ENERGETIC CONSEQUENCES OF THE MULTIDIMENSIONAL NATURE OF INTERNAL-ROTATION IN ACETALDEHYDE

Ah initio calculations are reported which partition the energetics of internal rotation for ground state acetaldehyde according to potential type (repulsive and attractive), symmetry (sigma and pi), region (atomic basin), and nuclear virial (rotational path). We conclude that the origin of the barrier is complex, involving interplay of kinetic and potential energies of pi and sigma electrons. The formation of the barrier can be divided into three conceptual steps. (1) Rigid rotation occurs where the skeleton is frozen at the eclipsed equilibrium geometry during methyl rotation.

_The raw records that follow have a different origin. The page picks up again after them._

(** X11. Whenever a mounted board is ready (the detection is over and
    the folder is a repository), the auto-sync effect has run
    [handleSync] exactly once and the single-shot ref is set, whatever
    events led there. *)
Theorem auto_sync_once_when_ready (saved : option GitSettings) (now : N)
  (events : list Event) :
  let b := run events (mountBoard saved now) in
  isChecking (git b) = false ->
  isGitRepo (git b) = true ->
  initialSyncDone b = true /\ autoSyncCount b = 1%nat.
Proof.
  intros b Hc Hr.
  pose proof (run_not_fires saved now events) as F. fold b in F.
  unfold fires in F. rewrite Hc, Hr in F. cbn in F.
  apply negb_false_iff in F.
  assert (H : single_shot b) by (apply run_single_shot; reflexivity).
  unfold single_shot in H. rewrite F in H. now split.
Qed.

Lemma auto_sync_once_when_ready_witness :
  let b := run readyEvents (mountBoard None 0) in
  isChecking (git b) = false /\ isGitRepo (git b) = true /\
  initialSyncDone b = true /\ autoSyncCount b = 1%nat.
Proof.
  intros b.
  assert (Hc : isChecking (git b) = false) by (vm_compute; reflexivity).
  assert (Hr : isGitRepo (git b) = true) by (vm_compute; reflexivity).
  split; [exact Hc|]. split; [exact Hr|].
  exact (auto_sync_once_when_ready None 0%N readyEvents Hc Hr).
Defined.

Lemma handle_isGitRepo (e : Event) (b : Board) :
  repoConfirmed e = false ->
  isGitRepo (git b) = false ->
  isGitRepo (git (handle e b)) = false /\
  syncCalls (handle e b) = syncCalls b.
Proof.
  intros He Hb.
  destruct b as [st g l dt os gs sm isd c tm hl sc].
  destruct g as [repo br cb syncing last checking].
  cbn in Hb. subst repo.
  destruct e as [ |[[|]|x]|[v|x]|[v|x]| | |br'|[[[|] pu co me]|x]|so [v|x]|o|d|so [v|x]];
    cbn in He |- *; try discriminate; try (now split).
  - now destruct (SortOption_eqb o (sortOption st)).
  - unfold elapse. cbn [clock timers].
    destruct (filter (fun d0 => (d0 <=? c + d)%N) tm); now split.
Qed.

Lemma autoSyncEffect_not_repo (b : Board) :
  isGitRepo (git b) = false -> autoSyncEffect b = b.
Proof.
  intros H. unfold autoSyncEffect. rewrite H. now rewrite andb_false_r.
Qed.

(** X12. In a folder that is not a repository no sync is ever started:
    as long as no repository check has answered "yes" (it answered "no" or
    failed), the board stays outside a repository, [sync] has not been
    called, neither by the effect nor by the button, and the single-shot
    ref is still unset. *)
Theorem no_sync_outside_repository (saved : option GitSettings) (now : N)
  (events : list Event) :
  forallb (fun e => negb (repoConfirmed e)) events = true ->
  let b := run events (mountBoard saved now) in
  isGitRepo (git b) = false /\ syncCalls b = [] /\ initialSyncDone b = false.
Proof.
  intros Hev b. subst b.
  induction events as [|e events IH] using rev_ind; [now repeat split|].
  rewrite forallb_app in Hev. apply andb_true_iff in Hev as [Hev He].
  cbn in He. rewrite andb_true_r in He. apply negb_true_iff in He.
  destruct (IH Hev) as (Hr & Hs & Hd).
  rewrite run_snoc. unfold step.
  destruct (handle_isGitRepo e _ He Hr) as [Hr' Hs'].
  rewrite autoSyncEffect_not_repo by exact Hr'.
  repeat split; [exact Hr'|congruence|].
  destruct (handle_log e (run events (mountBoard saved now))) as [_ Hflag].
  congruence.
Qed.

Lemma no_sync_outside_repository_witness :
  let b := run [CheckGitRepoSettled (Rejected "not found"); ClickSync;
                CheckGitRepoSettled (Resolved false); ClickSync]
               (mountBoard None 0) in
  isGitRepo (git b) = false /\ syncCalls b = [] /\ initialSyncDone b = false.
Proof.
  apply no_sync_outside_repository. reflexivity.
Defined.

Lemma handle_isSyncing (e : Event) (b : Board) :
  isGitSyncSettled e = false ->
  isSyncing (git b) = true ->
  isSyncing (git (handle e b)) = true /\
  syncCalls (handle e b) = syncCalls b.
Proof.
  intros He Hb.
  destruct b as [st g l dt os gs sm isd c tm hl sc].
  destruct g as [repo br cb syncing last checking].
  cbn in Hb. subst syncing.
  destruct e as [ |[[|]|x]|[v|x]|[v|x]| | |br'|[[[|] pu co me]|x]|so [v|x]|o|d|so [v|x]];
    cbn in He |- *; try discriminate; try (now split).
  - unfold handleSync_begin. cbn [git isGitRepo isSyncing].
    rewrite orb_true_r. now split.
  - now destruct (SortOption_eqb o (sortOption st)).
  - unfold elapse. cbn [clock timers].
    destruct (filter (fun d0 => (d0 <=? c + d)%N) tm); now split.
Qed.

This first step frequently leads to reasonable barrier heights, but it engenders increased kinetic energy of the pi electrons. (2) To relieve the repulsive pi-nuclear virial, the molecule relaxes by C-C bond lengthening, This lengthening causes both sigma and pi core energies to increase. But the greater sensitivity of sigma electrons to C-C bond lengthening overwhlems the pi contribution. (3) Other skeletal and methyl flexings, necessary to achieve the fully relaxed barrier top, correct the energetics governing (1) + (2). The outcome of all three steps is that changes in sigma orbitals through an increase in sigma nuclear-electron attraction energy contribute to the fully relaxed barrier. The pi-fragment model for internal rotation energetics considers just the first step, which neglects skeletal flexing.